▸ **RECORDS FOR PROCESSING**:
==================================================

(* ===== verification/History.v ===== *)
(** Invariants along any history of a node: transactions run through the pipeline one
    after the other, with epoch-end tallies in between. What happens to a proposal and
    its ballots, and who owns which NFT. *)
From S2P Require Import Prelude Words Decimal Hashing Types Epoch Mempool Governance Bank Merkle.
From S2P Require Import Field ZkTree Circuit Groth NFT Silent Store Pipeline Sample Admission Tally.

(** * Histories *)

Section history.
Context `{SHA : Sha256, M3 : Mode3, ED : Ed25519, BR : BigRat, FR : Fr, MM : MiMC, GR : !Groth16}.

(** One entry of [ProcessBatch] with the block it is part of, or an epoch-end tally. *)
Inductive event :=
| ESubmit (json_marshal : ShieldedTx → result bytes) (deps : Deps) (t : ShieldedTx) (at_ : Time)
| ETally (currentEpoch : Z).

Definition apply_event (e : event) (s : State) : State :=
  match e with
  | ESubmit json_marshal deps t at_ => (processOne json_marshal deps t at_ s).2
  | ETally cur => (TallyDueProposals cur s).2
  end.
Definition run_events (es : list event) (s : State) : State := foldl (λ s e, apply_event e s) s es.

(** A batch is the submission of its entries in order. *)
Lemma batch_events json_marshal deps entries s :
  (ProcessBatch json_marshal deps entries s).2 =
  run_events ((λ e, ESubmit json_marshal deps (e_Tx e) (e_SubmittedAt e)) <$> entries) s.
Proof.
  unfold run_events. revert s. induction entries as [|e entries IH]; intros s; [done|].
  cbn [ProcessBatch fmap list_fmap foldl apply_event].
  destruct (processOne _ _ _ _ s) as [[t err] s1]. specialize (IH s1).
  destruct (ProcessBatch _ _ entries s1). exact IH.
Qed.

(** A relation every stage preserves is preserved by the run of a transaction. *)
Lemma processOne_preserves (R : State → State → Prop) `{!Reflexive R, !Transitive R} json_marshal deps t at_ s :
  (∀ t, preserves R (stage1SenderLeave deps t)) →
  (∀ t, preserves R (stage2TxOffer json_marshal deps t at_)) →
  (∀ t, preserves R (stage3ReceiverCheck t)) →
  (∀ t', tx_Kind t' = tx_Kind t → tx_NFTMint t' = tx_NFTMint t → ∀ s1,
     st_Store s1 = st_Store s → R s1 (stage4SendExec deps t' s1).2) →
  (∀ t, preserves R (stage5PlaceFinal t)) →
  (∀ t, preserves R (release t)) →
  (∀ t, preserves quiet (stage2TxOffer json_marshal deps t at_)) →
  R s (processOne json_marshal deps t at_ s).2.
Proof.
  intros P1 P2 P3 P4 P5 P6 Q2. unfold processOne, stage, finalize.
  assert (Hrel : ∀ (s1 s2 : State) (u : ShieldedTx), R s1 s2 → R s1 (release u s2).2)
    by (intros; etrans; [done|apply P6]).
  pose proof (P1 t s) as R1. destruct (stage1SenderLeave deps t s) as [[t1|e] s1] eqn:E1; [|exact R1].
  apply stage1_Ok in E1 as (-> & C1 & _). set (t1 := with_stage 1 t) in *.
  pose proof (P2 t1 s1) as R2. pose proof (Q2 t1 s1) as C2.
  destruct (stage2TxOffer _ _ t1 at_ s1) as [[t2|e] s2] eqn:E2; cbn [snd fst] in *; [|apply Hrel; by etrans].
  pose proof (P3 t2 s2) as R3. pose proof (stage3_quiet t2 s2) as C3.
  destruct (stage3ReceiverCheck t2 s2) as [[t3|e] s3] eqn:E3; cbn [snd fst] in *; [|apply Hrel; by do 2 etrans].
  apply stage2_hint in E2 as ->. apply stage3_hint in E3 as ->.
  assert (R4 : R s3 (stage4SendExec deps (with_stage 3 (with_stage 2 t1)) s3).2).
  { apply P4; [done|done|]. destruct C2 as [C2 _], C3 as [C3 _].
    by rewrite (sc_store _ _ C3), (sc_store _ _ C2), (sc_store _ _ C1). }
  assert (R03 : R s s3) by by do 2 etrans.
  destruct (stage4SendExec deps _ s3) as [[t4|e] s4]; cbn [snd fst] in *; [|apply Hrel; by etrans].
  pose proof (P5 t4 s4) as R5.
  destruct (stage5PlaceFinal t4 s4) as [[t5|e] s5]; cbn [snd fst] in *; apply Hrel; by do 2 etrans.
Qed.
End history.

(** * Proposals and ballots *)

(** A sealed ballot fixes the choice: two openings of one commitment agree. *)
Lemma vote_commitment_binds `{Sha256} voter b nonce b' nonce' :
  ComputeVoteCommitment voter b nonce = ComputeVoteCommitment voter b' nonce' → b = b' ∨ collision.
Proof.
  unfold ComputeVoteCommitment, SumHash. intros E.
  destruct (decide (frames [voter; [if b then 1 else 0]; nonce] = frames [voter; [if b' then 1 else 0]; nonce'])) as [Ef|Hne].
  - left. unfold frames in Ef. cbn [fmap list_fmap concat] in Ef. apply (inj (app (frame voter))) in Ef.
    by destruct b, b'.
  - right. by eexists _, _.
Qed.

(** What a proposal binds when it is created. *)
Definition binding (p : ProposalRecord) :=
  (pr_ProposalID p, pr_Epoch p, (pr_ParamKey p, pr_NewValue p),
   (pr_MintAmount p, pr_MintOutCommit p, pr_MintStaked p, pr_StakePositionCommit p),
   (pr_SlashTargetNFT p, pr_SlashBurn p), pr_UnlockTransferTarget p, pr_ContainerAssetTarget p,
   pr_UnwindDualSign p).

(** How a stored proposal may change: ballots are only added, an opened ballot keeps
    its choice unless SHA-256 collides, and nothing changes once it is tallied. *)
Record evolves `{Sha256} (p p' : ProposalRecord) : Prop := {
  ev_binding : binding p' = binding p;
  ev_commitments : pr_Commitments p ⊆ pr_Commitments p';
  ev_reveals : ∀ v b, pr_Reveals p !! v = Some b → pr_Reveals p' !! v = Some b ∨ collision;
  ev_final : pr_Tallied p = true → p' = p }.

Section proposals.
Context `{SHA : Sha256, M3 : Mode3, ED : Ed25519, BR : BigRat, FR : Fr, MM : MiMC, GR : !Groth16}.
Implicit Types (p : ProposalRecord) (s : State).
Notation proposals s := (Rows.proposals (st_Store s)).

#[export] Instance evolves_refl : Reflexive evolves.
Proof. intros p. split; auto. Qed.
#[export] Instance evolves_trans : Transitive evolves.
Proof.
  intros p q r [B1 C1 R1 F1] [B2 C2 R2 F2]. split; [congruence|by etrans| |].
  - intros v b Hv. destruct (R1 v b Hv) as [Hv'|]; auto.
  - intros Ht. pose proof (F1 Ht) as ->. auto.
Qed.

(** Every stored proposal stays stored, in order, and evolves. *)
Definition grows s s' : Prop := proposals_ok (st_Store s) →
  proposals_ok (st_Store s') ∧
  ∀ id p, proposals s !! id = Some p → ∃ p', proposals s' !! id = Some p' ∧ evolves p p'.
#[export] Instance grows_refl : Reflexive grows.
Proof. intros s Hok. split; [done|]. intros id p E. by exists p. Qed.
#[export] Instance grows_trans : Transitive grows.
Proof.
  intros s1 s2 s3 G1 G2 Hok. destruct (G1 Hok) as [Hok2 H1]. destruct (G2 Hok2) as [Hok3 H2].
  split; [done|]. intros id p E. destruct (H1 id p E) as (q & Eq & V1). destruct (H2 id q Eq) as (r & Er & V2).
  exists r. split; [done|by etrans].
Qed.

Lemma grows_same s s' : proposals s' = proposals s → grows s s'.
Proof. intros E Hok. unfold proposals_ok in *. rewrite E. split; [done|]. intros id p Ep. by exists p. Qed.

Lemma quiet_grows {A} (m : call State A) : preserves quiet m → preserves grows m.
Proof. intros Hm s. apply grows_same. destruct (Hm s) as [C _]. by rewrite (sc_store _ _ C). Qed.

(** Storing one proposal again. *)
Lemma grows_put s p' :
  (proposals_ok (st_Store s) → proposal_ok (pr_ProposalID p') p' ∧
     ∀ p, proposals s !! pr_ProposalID p' = Some p → evolves p p') →
  grows s (s <| st_Store ::= Rows.PutProposal p' |>).
Proof.
  intros H Hok. destruct (H Hok) as [Hp He]. unfold proposals_ok. cbn. split.
  { by apply map_Forall_insert_2. }
  intros id p E. destruct (decide (id = pr_ProposalID p')) as [->|Hne].
  - exists p'. rewrite lookup_insert, decide_True by done. auto.
  - exists p. by rewrite lookup_insert_ne by done.
Qed.

Lemma mark_spent_proposals ns s : proposals (mark_spent ns s).2 = proposals s.
Proof.
  revert s. induction ns as [|n ns IH]; intros s; cbn [mark_spent]; [done|].
  cbv [mbind call_bind gets modify]. cbn beta iota. unfold Rows.MarkNullifierSpent.
  case_bool_decide; [done|]. by rewrite IH.
Qed.

Context (deps : Deps).

Lemma exec_vote_grows t pub : preserves grows (exec_vote deps t pub).
Proof.
  intros s. unfold exec_vote.
  destruct ((requireEligibleVoterZK deps (tx_VoteEligibility t) (vpi_ProposalID pub)) s) as [[voter|e] s1] eqn:E1.
  2:{ cbv [mbind call_bind]. rewrite E1. cbn [snd].
      by replace s1 with ((requireEligibleVoterZK deps (tx_VoteEligibility t) (vpi_ProposalID pub)) s).2;
        [apply quiet_grows, require_voter_quiet|rewrite E1]. }
  assert (R1 : grows s s1).
  { pose proof (quiet_grows _ (require_voter_quiet deps (tx_VoteEligibility t) (vpi_ProposalID pub)) s) as G.
    by rewrite E1 in G. }
  etrans; [exact R1|]. cbv [mbind call_bind]. rewrite E1. cbv [gets id].
  destruct (Rows.GetProposal (vpi_ProposalID pub) (st_Store s1)) as [p|] eqn:Ep.
  - cbv [mret call_ret check lift require]. destruct (negb (pr_Tallied p)) eqn:Et; [|apply grows_refl].
    case_bool_decide as Hv; cbn [negb]; [apply grows_refl|]. cbn [modify snd]. apply grows_put. intros Hok.
    set (p' := p <| pr_Commitments ::= <[voter := vpi_Commitment pub]> |>).
    destruct (Hok _ _ Ep) as [Hid Hfr Hop]. split.
    + split; [done|exact Hfr|]. intros v b Hb. destruct (Hop v b Hb) as [nonce Hc]. exists nonce. cbn.
      rewrite lookup_insert_ne; [done|]. intros ->. apply Hv. eauto.
    + intros q Eq. change (pr_ProposalID p') with (pr_ProposalID p) in Eq. rewrite Hid in Eq.
      unfold Rows.GetProposal in Ep. assert (q = p) as -> by congruence. split; [done| |auto|].
      * cbn. apply insert_subseteq. destruct (pr_Commitments p !! voter) eqn:?; [|done]. destruct Hv. eauto.
      * intros Ht. by rewrite Ht in Et.
  - destruct (lift _ s1) as [[[]|e] s2] eqn:El; injection El as El <-; [|apply grows_refl].
    cbn [mret call_ret]. cbv [check lift require]. cbn [pr_Tallied new_proposal negb].
    case_bool_decide as Hv; cbn [negb]; [apply grows_refl|]. cbn [modify snd]. apply grows_put. intros Hok. split.
    + split; [done|done|]. cbn. intros v b Hb. by rewrite lookup_empty in Hb.
    + intros q Eq. change (proposals s1 !! vpi_ProposalID pub = Some q) in Eq.
      unfold Rows.GetProposal in Ep. congruence.
Qed.

Lemma exec_reveal_grows t pub : preserves grows (exec_reveal deps t pub).
Proof.
  unfold exec_reveal. apply (preserves_bind _); [apply quiet_grows, require_voter_quiet|]. intros voter.
  intros s. cbv [mbind call_bind gets].
  destruct (Rows.GetProposal (vrpi_ProposalID pub) (st_Store s)) as [p|] eqn:Ep; [|apply grows_refl].
  cbv [check lift require]. destruct (negb (pr_Tallied p)) eqn:Et; [|apply grows_refl].
  destruct (pr_Commitments p !! voter) as [commitment|] eqn:Ec; [|apply grows_refl].
  destruct (negb (default false (pr_Reveals p !! voter))) eqn:Er; [|apply grows_refl].
  case_bool_decide as Hc; [|apply grows_refl]. cbn [modify snd]. apply grows_put. intros Hok.
  set (p' := p <| pr_Reveals ::= <[voter := vrpi_Approve pub]> |>).
  destruct (Hok _ _ Ep) as [Hid Hfr Hop]. split.
  - split; [done|exact Hfr|]. intros v b Hb. cbn in Hb.
    destruct (decide (v = voter)) as [->|Hne].
    + rewrite lookup_insert, decide_True in Hb by done. injection Hb as <-.
      exists (vrpi_Nonce pub). cbn. by rewrite Ec, Hc.
    + rewrite lookup_insert_ne in Hb by done. by apply Hop.
  - intros q Eq. change (pr_ProposalID p') with (pr_ProposalID p) in Eq. rewrite Hid in Eq.
    unfold Rows.GetProposal in Ep. assert (q = p) as -> by congruence. split; [done|done| |].
    + intros v b Hb. cbn. destruct (decide (v = voter)) as [->|Hne].
      * rewrite lookup_insert, decide_True by done. destruct (Hop voter b Hb) as [nonce Hn].
        rewrite Ec in Hn. injection Hn as Hn. rewrite <-Hc in Hn.
        apply vote_commitment_binds in Hn as [->|]; auto.
      * rewrite lookup_insert_ne by done. auto.
    + intros Ht. by rewrite Ht in Et.
Qed.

==================================================

▸ **TASK REQUIREMENTS**: The exact lines of the material above starting at the one that contains "(** * Histories *)" and ending at the one that contains "(currentEpoch : Z)." are what to retype; leave out everything else.

▸ **ANSWER TO THIS PROBLEM**:
(** * Histories *)

Section history.
Context `{SHA : Sha256, M3 : Mode3, ED : Ed25519, BR : BigRat, FR : Fr, MM : MiMC, GR : !Groth16}.

(** One entry of [ProcessBatch] with the block it is part of, or an epoch-end tally. *)
Inductive event :=
| ESubmit (json_marshal : ShieldedTx → result bytes) (deps : Deps) (t : ShieldedTx) (at_ : Time)
| ETally (currentEpoch : Z).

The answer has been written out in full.